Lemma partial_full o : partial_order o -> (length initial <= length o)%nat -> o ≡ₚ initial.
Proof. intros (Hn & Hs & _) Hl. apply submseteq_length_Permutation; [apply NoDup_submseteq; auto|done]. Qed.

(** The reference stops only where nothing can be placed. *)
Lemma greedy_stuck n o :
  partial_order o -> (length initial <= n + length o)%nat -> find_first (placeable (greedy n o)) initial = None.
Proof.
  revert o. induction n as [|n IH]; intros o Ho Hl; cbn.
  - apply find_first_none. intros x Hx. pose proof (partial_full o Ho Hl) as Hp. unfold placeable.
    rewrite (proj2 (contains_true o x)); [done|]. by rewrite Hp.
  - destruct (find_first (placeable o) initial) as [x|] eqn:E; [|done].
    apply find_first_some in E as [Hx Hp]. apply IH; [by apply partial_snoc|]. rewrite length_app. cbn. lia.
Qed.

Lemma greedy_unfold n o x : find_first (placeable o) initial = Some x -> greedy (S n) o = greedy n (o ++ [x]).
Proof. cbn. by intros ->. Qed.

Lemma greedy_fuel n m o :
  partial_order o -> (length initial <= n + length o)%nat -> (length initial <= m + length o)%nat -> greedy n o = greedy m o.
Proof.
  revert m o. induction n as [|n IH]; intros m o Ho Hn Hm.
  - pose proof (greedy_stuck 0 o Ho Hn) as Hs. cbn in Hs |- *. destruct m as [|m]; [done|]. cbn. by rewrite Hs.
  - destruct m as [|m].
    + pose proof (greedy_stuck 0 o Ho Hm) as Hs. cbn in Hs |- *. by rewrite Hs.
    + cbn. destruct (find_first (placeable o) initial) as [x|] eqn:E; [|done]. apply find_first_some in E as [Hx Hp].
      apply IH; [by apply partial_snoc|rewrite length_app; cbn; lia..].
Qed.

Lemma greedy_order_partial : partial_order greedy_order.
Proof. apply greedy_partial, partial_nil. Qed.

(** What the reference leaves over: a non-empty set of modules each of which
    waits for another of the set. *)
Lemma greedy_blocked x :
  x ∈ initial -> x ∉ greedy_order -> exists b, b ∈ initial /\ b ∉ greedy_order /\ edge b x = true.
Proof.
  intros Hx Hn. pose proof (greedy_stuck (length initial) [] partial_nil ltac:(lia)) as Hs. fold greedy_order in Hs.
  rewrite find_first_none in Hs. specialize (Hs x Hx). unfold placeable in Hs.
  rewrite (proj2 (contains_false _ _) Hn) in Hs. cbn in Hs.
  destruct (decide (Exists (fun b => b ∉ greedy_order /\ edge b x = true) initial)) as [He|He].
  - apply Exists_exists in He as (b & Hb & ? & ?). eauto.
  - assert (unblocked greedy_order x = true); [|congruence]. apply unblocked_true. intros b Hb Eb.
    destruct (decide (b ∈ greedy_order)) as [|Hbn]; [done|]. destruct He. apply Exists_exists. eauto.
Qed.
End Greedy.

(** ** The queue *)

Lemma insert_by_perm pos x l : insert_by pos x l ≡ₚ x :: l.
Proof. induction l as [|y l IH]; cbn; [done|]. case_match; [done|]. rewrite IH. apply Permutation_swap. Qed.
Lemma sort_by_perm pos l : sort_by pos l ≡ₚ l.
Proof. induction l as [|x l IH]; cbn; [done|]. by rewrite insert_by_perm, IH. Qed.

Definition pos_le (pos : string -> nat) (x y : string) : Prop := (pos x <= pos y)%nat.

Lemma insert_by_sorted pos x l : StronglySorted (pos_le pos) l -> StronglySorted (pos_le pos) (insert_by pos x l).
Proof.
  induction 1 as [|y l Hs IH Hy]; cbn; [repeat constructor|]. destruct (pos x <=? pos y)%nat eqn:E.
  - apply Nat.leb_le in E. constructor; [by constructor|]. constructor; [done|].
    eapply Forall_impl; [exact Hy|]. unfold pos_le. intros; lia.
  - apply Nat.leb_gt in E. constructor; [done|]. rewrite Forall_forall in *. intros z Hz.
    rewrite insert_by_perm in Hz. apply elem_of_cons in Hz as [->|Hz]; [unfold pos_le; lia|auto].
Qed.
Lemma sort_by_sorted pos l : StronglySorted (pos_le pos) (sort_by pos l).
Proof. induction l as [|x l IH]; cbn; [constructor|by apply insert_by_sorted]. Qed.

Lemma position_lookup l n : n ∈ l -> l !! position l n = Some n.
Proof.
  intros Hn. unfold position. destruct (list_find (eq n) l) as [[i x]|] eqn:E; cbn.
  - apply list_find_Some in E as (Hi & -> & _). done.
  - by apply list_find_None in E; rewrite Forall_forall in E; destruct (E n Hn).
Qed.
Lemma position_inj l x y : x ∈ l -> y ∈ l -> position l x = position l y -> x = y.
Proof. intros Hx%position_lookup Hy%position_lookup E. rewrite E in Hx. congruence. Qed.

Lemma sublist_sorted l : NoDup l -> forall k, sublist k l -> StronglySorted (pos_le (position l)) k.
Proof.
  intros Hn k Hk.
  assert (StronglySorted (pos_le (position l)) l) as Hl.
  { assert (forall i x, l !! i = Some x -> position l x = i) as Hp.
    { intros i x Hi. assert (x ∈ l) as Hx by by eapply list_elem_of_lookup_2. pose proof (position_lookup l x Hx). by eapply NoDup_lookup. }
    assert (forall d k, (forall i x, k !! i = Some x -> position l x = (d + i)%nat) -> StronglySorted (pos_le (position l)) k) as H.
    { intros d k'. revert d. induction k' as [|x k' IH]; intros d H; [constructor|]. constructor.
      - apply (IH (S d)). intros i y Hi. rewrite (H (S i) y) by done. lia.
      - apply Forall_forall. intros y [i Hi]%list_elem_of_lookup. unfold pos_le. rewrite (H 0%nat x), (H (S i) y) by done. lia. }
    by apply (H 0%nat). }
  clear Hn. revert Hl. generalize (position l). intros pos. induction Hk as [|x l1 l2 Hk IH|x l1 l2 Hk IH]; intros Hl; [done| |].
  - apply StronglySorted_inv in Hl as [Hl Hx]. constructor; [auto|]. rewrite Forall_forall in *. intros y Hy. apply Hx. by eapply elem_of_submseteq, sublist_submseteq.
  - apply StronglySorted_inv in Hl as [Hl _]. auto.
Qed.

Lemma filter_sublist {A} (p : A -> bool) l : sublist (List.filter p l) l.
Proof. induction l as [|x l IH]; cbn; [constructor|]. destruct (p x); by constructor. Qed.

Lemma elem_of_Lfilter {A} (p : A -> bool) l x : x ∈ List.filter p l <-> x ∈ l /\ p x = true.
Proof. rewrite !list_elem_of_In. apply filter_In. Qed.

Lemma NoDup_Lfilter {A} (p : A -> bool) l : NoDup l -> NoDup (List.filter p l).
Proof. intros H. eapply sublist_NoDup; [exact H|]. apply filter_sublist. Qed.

--

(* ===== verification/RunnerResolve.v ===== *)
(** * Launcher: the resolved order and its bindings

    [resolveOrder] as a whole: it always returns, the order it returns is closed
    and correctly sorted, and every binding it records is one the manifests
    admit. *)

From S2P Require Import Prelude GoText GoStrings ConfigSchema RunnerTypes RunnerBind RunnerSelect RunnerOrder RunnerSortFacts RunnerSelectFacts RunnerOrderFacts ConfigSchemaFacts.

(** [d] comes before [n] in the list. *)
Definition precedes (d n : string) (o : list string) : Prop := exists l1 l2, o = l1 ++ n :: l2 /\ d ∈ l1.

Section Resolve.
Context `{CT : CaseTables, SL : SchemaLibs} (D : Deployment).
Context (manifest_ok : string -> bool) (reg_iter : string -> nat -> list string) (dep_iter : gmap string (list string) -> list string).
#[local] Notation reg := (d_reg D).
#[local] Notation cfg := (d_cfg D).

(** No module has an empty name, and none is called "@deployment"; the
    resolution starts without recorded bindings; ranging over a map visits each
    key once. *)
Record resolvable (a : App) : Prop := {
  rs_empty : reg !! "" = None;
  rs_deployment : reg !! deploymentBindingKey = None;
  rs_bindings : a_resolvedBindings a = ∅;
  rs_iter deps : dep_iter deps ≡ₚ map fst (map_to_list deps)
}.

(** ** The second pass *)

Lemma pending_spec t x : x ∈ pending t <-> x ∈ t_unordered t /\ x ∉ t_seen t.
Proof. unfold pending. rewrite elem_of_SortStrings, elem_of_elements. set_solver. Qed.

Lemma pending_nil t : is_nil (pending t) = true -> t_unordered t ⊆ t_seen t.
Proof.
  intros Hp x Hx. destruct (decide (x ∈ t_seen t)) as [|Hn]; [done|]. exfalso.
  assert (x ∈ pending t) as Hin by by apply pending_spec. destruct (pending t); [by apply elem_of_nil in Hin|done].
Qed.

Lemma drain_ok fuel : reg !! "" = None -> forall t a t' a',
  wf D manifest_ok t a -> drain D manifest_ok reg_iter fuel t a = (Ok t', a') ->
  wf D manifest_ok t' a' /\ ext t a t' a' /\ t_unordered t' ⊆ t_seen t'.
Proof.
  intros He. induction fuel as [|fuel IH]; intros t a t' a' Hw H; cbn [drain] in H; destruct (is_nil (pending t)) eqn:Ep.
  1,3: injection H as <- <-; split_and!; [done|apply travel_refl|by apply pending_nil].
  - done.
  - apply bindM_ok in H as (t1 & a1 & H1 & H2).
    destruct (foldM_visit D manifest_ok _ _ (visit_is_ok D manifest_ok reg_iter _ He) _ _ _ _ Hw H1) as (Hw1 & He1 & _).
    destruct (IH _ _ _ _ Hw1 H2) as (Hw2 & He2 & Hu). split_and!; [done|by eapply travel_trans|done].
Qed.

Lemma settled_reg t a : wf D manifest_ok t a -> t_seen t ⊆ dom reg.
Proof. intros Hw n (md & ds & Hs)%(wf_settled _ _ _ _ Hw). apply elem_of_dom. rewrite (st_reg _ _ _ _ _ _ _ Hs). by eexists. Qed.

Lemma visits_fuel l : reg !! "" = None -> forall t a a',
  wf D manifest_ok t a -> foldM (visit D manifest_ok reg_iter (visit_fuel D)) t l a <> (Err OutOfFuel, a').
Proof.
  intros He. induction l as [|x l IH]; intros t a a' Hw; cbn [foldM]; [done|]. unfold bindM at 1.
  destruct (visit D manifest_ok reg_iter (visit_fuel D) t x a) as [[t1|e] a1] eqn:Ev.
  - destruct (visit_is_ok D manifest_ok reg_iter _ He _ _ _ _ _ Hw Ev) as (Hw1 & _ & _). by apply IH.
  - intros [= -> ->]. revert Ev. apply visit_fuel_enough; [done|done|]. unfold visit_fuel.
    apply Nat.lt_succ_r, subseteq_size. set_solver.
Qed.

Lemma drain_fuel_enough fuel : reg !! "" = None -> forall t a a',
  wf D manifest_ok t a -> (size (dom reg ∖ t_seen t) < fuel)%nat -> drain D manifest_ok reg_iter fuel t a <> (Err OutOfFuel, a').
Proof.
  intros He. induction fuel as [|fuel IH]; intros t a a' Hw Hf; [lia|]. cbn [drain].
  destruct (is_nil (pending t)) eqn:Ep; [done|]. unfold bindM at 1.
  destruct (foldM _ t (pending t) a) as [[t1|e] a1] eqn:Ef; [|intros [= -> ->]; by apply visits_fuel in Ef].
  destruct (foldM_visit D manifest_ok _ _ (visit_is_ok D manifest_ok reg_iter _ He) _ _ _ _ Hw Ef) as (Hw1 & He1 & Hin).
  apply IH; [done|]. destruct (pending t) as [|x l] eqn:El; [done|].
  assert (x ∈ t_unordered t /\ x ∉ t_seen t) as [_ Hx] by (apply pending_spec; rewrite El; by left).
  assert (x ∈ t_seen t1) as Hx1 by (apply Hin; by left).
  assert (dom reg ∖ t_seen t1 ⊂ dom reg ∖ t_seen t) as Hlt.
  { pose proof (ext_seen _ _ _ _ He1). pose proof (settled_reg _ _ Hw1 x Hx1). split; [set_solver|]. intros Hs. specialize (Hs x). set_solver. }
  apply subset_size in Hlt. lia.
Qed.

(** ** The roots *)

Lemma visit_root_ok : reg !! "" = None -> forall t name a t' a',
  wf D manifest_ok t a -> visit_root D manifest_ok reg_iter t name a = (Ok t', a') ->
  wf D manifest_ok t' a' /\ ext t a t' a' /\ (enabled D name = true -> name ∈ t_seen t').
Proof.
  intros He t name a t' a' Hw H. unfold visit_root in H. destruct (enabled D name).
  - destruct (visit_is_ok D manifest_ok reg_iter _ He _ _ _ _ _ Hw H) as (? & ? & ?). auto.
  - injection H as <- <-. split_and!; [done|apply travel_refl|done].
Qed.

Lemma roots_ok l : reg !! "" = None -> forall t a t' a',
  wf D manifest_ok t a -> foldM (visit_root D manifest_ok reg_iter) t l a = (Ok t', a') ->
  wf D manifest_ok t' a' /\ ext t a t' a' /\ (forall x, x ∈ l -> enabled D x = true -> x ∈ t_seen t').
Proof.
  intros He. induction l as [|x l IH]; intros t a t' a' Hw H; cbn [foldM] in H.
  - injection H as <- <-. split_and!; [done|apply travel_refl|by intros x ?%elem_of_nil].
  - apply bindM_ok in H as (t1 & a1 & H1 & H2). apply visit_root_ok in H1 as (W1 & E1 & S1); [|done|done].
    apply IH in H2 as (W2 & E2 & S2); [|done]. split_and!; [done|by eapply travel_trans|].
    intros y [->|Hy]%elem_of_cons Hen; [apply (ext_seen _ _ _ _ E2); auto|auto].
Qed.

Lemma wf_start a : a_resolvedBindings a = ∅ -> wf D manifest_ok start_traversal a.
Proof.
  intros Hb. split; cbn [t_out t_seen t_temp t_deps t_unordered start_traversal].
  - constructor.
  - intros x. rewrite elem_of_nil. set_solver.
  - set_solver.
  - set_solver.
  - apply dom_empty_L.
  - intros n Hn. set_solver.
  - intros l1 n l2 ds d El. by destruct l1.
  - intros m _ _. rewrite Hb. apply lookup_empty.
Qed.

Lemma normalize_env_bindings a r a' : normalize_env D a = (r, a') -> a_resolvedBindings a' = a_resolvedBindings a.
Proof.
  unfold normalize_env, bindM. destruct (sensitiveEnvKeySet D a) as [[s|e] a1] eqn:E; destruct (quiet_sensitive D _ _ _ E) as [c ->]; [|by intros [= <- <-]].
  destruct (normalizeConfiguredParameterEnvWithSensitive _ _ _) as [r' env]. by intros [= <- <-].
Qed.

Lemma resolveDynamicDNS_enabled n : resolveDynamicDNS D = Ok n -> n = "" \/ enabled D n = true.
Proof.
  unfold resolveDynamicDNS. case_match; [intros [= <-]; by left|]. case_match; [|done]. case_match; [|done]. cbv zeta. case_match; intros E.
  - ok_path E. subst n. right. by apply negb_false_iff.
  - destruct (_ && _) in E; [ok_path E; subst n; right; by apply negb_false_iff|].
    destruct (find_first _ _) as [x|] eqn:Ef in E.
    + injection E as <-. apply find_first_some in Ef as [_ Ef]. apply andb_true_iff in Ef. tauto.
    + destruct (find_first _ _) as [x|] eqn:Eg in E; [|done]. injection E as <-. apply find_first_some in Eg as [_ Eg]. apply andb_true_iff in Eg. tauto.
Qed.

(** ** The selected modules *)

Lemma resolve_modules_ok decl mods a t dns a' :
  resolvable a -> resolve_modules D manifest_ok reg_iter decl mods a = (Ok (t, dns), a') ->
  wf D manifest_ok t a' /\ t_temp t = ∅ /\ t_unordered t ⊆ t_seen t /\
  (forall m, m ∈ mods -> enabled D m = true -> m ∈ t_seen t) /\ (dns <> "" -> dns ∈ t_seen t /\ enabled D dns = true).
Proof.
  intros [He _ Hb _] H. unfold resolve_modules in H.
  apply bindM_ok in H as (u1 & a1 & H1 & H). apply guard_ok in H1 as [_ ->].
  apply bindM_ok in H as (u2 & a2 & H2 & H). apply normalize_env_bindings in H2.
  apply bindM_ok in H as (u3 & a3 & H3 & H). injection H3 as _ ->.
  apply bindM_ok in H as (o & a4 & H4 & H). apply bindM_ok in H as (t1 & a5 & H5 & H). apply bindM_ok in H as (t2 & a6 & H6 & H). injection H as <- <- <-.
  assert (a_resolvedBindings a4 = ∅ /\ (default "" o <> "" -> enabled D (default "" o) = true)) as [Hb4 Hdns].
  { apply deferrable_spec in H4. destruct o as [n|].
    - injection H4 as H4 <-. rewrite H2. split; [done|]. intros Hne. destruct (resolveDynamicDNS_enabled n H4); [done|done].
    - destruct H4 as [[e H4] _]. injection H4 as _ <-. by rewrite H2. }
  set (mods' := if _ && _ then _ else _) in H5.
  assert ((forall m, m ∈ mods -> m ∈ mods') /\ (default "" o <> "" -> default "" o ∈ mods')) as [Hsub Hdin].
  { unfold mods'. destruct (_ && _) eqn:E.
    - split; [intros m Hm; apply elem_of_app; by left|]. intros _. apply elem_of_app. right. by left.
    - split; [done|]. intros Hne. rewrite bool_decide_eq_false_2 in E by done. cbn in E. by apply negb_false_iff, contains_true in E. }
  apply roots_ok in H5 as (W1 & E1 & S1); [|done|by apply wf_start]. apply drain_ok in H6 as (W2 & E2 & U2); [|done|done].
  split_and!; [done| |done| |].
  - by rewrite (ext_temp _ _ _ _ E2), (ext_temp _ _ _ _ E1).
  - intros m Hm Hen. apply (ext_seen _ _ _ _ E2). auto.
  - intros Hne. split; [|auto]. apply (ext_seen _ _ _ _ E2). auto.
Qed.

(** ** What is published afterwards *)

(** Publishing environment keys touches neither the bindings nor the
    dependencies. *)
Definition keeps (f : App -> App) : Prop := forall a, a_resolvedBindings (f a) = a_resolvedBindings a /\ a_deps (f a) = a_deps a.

§ **Work instructions**: Copy out only the lines above from the one with "Lemma partial_full o" to the one with "Lemma greedy_stuck n", inclusive, exactly as they stand.

§ **Task response**:
Lemma partial_full o : partial_order o -> (length initial <= length o)%nat -> o ≡ₚ initial.
Proof. intros (Hn & Hs & _) Hl. apply submseteq_length_Permutation; [apply NoDup_submseteq; auto|done]. Qed.

(** The reference stops only where nothing can be placed. *)
Lemma greedy_stuck n o :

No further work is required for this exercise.